[Stored data entries]
★ ★ ★ ★ ★

Lemma rolls_played_chose cur roll moves m tr :
  rolls_played (Chose cur roll moves (Ok m) :: tr) = roll + rolls_played tr.
Proof. reflexivity. Qed.

Variable choices : gset Z → Z → list (gset Z).
Variable choose : chooser.

(** Every move on offer is a subset of the board with sum the roll. *)
Hypothesis moves_sum :
  ∀ cur roll m, m ∈ choices cur roll → m ⊆ cur ∧ set_sum m = roll.

(** What the chooser returns is one of the moves it was given. *)
Hypothesis choose_member :
  ∀ cur moves g m g', choose cur moves g = Ok (m, g') → m ∈ moves.

Lemma play_loop_rolls_played fuel cur g :
  removed (play_loop choices fuel choose cur g).1 ⊆ cur
  ∧ set_sum (removed (play_loop choices fuel choose cur g).1)
    = rolls_played (play_loop choices fuel choose cur g).1.
Proof.
  revert cur g. induction fuel as [|fuel IH]; intros cur g.
  - cbn [play_loop]. case_decide; cbn [fst]; by rewrite removed_nil.
  - destruct (decide (cur = ∅)) as [->|Hne].
    { rewrite play_loop_empty. cbn [fst]. by rewrite removed_nil. }
    rewrite play_loop_step by done. cbn zeta.
    destruct (choices cur _) as [|m0 ms] eqn:Hmoves.
    { cbn [fst]. by rewrite removed_stuck, removed_nil. }
    destruct (choose cur (m0 :: ms) _) as [[move g3]| |] eqn:Hchoose; cbn [fst];
      [|done..].
    apply choose_member in Hchoose. rewrite <- Hmoves in Hchoose.
    apply moves_sum in Hchoose as [Hsub Hsum].
    destruct (IH (cur ∖ move) g3) as [IHsub IHsum].
    rewrite removed_chose, rolls_played_chose. split; [set_solver|].
    rewrite set_sum_disj_union by set_solver. lia.
Qed.

End RollsPlayed.

(** X8. Let every move that the move generator offers be a subset of the
    current board with sum the roll, and let the chooser return one of
    the moves it is given.  Then the digits removed in a game add up to
    the sum of the rolls for which a move was made, which is at most 45,
    and the score is 0 exactly when these rolls add up to 45. *)
Theorem rolls_played_add_up
  (choices : gset Z → Z → list (gset Z)) (choose : chooser) :
  (∀ cur roll m, m ∈ choices cur roll → m ⊆ cur ∧ set_sum m = roll) →
  (∀ cur moves g m g', choose cur moves g = Ok (m, g') → m ∈ moves) →
  ∀ (fuel : nat) (g : rng),
    rolls_played (play_trace choices fuel choose g)
    = set_sum (removed (play_trace choices fuel choose g))
    ∧ rolls_played (play_trace choices fuel choose g) ≤ 45
    ∧ ∀ score g',
        play choices fuel choose g = Ok (score, g') →
        score = 0 ↔ rolls_played (play_trace choices fuel choose g) = 45.
Proof.
  intros moves_sum choose_member fuel g.
  destruct (play_loop_rolls_played choices choose moves_sum choose_member
              fuel board g) as [Hsub Hsum].
  fold (play_trace choices fuel choose g) in Hsub, Hsum.
  destruct (set_sum_removed _ Hsub) as [Hle H45].
  rewrite <- Hsum. split; [done|]. split; [done|].
  intros score g' Hplay.
  rewrite (play_score_zero_iff choices fuel choose g score g' Hplay).
  by rewrite H45.
Qed.

Lemma choices_moves_sum cur roll m :
  m ∈ Choices.choices cur roll → m ⊆ cur ∧ set_sum m = roll.
Proof. rewrite elem_of_choices. tauto. Qed.

Lemma choose_heur_member cur moves g m g' :
  choose_heur cur moves g = Ok (m, g') → m ∈ moves.
Proof.
  destruct moves as [|m0 moves]; [done|].
  destruct (choose_heur_best cur (m0 :: moves) g) as (b & -> & [[Hin _] _]);
    [done|].
  by intros [= <- _].
Qed.

Lemma rolls_played_add_up_witness :
  let g := replay [0; 0; 5; 5; 3; 4] in
  rolls_played (play_trace Choices.choices 9 choose_heur g)
  = set_sum (removed (play_trace Choices.choices 9 choose_heur g))
  ∧ rolls_played (play_trace Choices.choices 9 choose_heur g) ≤ 45
  ∧ ∀ score g',
      play Choices.choices 9 choose_heur g = Ok (score, g') →
      score = 0 ↔ rolls_played (play_trace Choices.choices 9 choose_heur g) = 45.
Proof.
  intros g.
  apply (rolls_played_add_up Choices.choices choose_heur
           choices_moves_sum choose_heur_member 9 g).
Defined.

(** ** The bins in order *)

Section BinOrder.

Implicit Types (s b : Z).

Lemma hist_bin_mono s s' b b' :
  0 ≤ s ≤ s' → hist_bin s = Ok b → hist_bin s' = Ok b' → b ≤ b'.
Proof.
  intros [H0 Hle] Hb Hb'.
  destruct (hist_bin_spec s H0) as (b0 & Hb0 & _ & Hlo & _).
  destruct (hist_bin_spec s' ltac:(lia)) as (b1 & Hb1 & Hb1pos & _ & Hhi).
  rewrite Hb in Hb0. rewrite Hb' in Hb1. simplify_eq.
  assert ((s + 1) ^ nbins ≤ (s' + 1) ^ nbins)
    by (apply Z.pow_le_mono_l; lia).
  assert (10 ^ (9 * b0) < 10 ^ (9 * (b1 + 1))) as Hpow by lia.
  apply Z.pow_lt_mono_r_iff in Hpow; lia.
Qed.

Lemma hist_bin_zero s : 0 ≤ s → hist_bin s = Ok 0 ↔ s ≤ 1.
Proof.
  intros H0. split.
  - intros Hb. destruct (decide (s ≤ 1)) as [|Hbig]; [done|]. exfalso.
    assert (hist_bin 2 = Ok 1) as H2 by (by vm_compute).
    pose proof (hist_bin_mono 2 s 1 0 ltac:(lia) H2 Hb). lia.
  - intros H1. assert (s = 0 ∨ s = 1) as [-> | ->] by lia; by vm_compute.
Qed.

End BinOrder.

(** X9. The bin grows with the score: of two scores from 0 up the
    greater one has the greater or the same bin.  The bin 0 holds the
    scores 0 and 1 and no other, and for a score below 0 the logarithm
    raises ValueError. *)
Theorem hist_bin_grows_with_score :
  (∀ s s' b b' : Z,
     0 ≤ s ≤ s' → hist_bin s = Ok b → hist_bin s' = Ok b' → b ≤ b')
  ∧ (∀ s : Z, 0 ≤ s → hist_bin s = Ok 0 ↔ s ≤ 1)
  ∧ (∀ s : Z, s < 0 → hist_bin s = Raise ValueError).
Proof.
  split; [apply hist_bin_mono|]. split; [apply hist_bin_zero|].
  intros s Hs. unfold hist_bin. by rewrite decide_True by lia.
Qed.

Lemma hist_bin_grows_with_score_witness :
  5 ≤ 11
  ∧ (hist_bin 1 = Ok 0 ↔ 1 ≤ 1)
  ∧ hist_bin (-1) = Raise ValueError.
Proof.
  destruct hist_bin_grows_with_score as (Hmono & Hzero & Hneg).
  split; [|split].
  - apply (Hmono 259 134567); [lia | by vm_compute | by vm_compute].
  - apply Hzero. lia.
  - apply Hneg. lia.
Defined.

(** ** The statistics as functions of the scores *)

Section Aggregates.

Variable choices : gset Z → Z → list (gset Z).

Implicit Types (choose : chooser) (g : rng) (st : stats) (scores : list Z).

Lemma count_wins_cons s scores :
  count_wins (s :: scores)
  = (if decide (s = 0) then 1 else 0) + count_wins scores.
Proof.
  unfold count_wins. rewrite filter_cons.
  case_decide; cbn [length]; lia.
Qed.

Lemma count_bin_cons i s scores :
  count_bin i (s :: scores)
  = (if decide (hist_bin s = Ok (Z.of_nat i)) then 1 else 0)
    + count_bin i scores.
Proof.
  unfold count_bin. rewrite filter_cons.
  case_decide; cbn [length]; lia.
Qed.

Lemma count_bin_nonneg i scores : 0 ≤ count_bin i scores.
Proof. unfold count_bin. lia. Qed.

Lemma foldr_min_absorb a s scores :
  foldr Z.min (Z.min a s) scores = Z.min s (foldr Z.min a scores).
Proof. induction scores as [|x scores IH]; cbn [foldr]; lia. Qed.

Lemma foldr_max_absorb a s scores :
  foldr Z.max (Z.max a s) scores = Z.max s (foldr Z.max a scores).
Proof. induction scores as [|x scores IH]; cbn [foldr]; lia. Qed.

★ ★ ★ ★ ★

> **TASK STATEMENT**
Set down only the lines above that fall between the line holding "Section Aggregates." and the line holding "Lemma foldr_min_absorb a", inclusive, keeping each exact.

> **WRITTEN REPLY**
Section Aggregates.

Variable choices : gset Z → Z → list (gset Z).

Implicit Types (choose : chooser) (g : rng) (st : stats) (scores : list Z).

Lemma count_wins_cons s scores :
  count_wins (s :: scores)
  = (if decide (s = 0) then 1 else 0) + count_wins scores.
Proof.
  unfold count_wins. rewrite filter_cons.
  case_decide; cbn [length]; lia.
Qed.

Lemma count_bin_cons i s scores :
  count_bin i (s :: scores)
  = (if decide (hist_bin s = Ok (Z.of_nat i)) then 1 else 0)
    + count_bin i scores.
Proof.
  unfold count_bin. rewrite filter_cons.
  case_decide; cbn [length]; lia.
Qed.

Lemma count_bin_nonneg i scores : 0 ≤ count_bin i scores.
Proof. unfold count_bin. lia. Qed.

Lemma foldr_min_absorb a s scores :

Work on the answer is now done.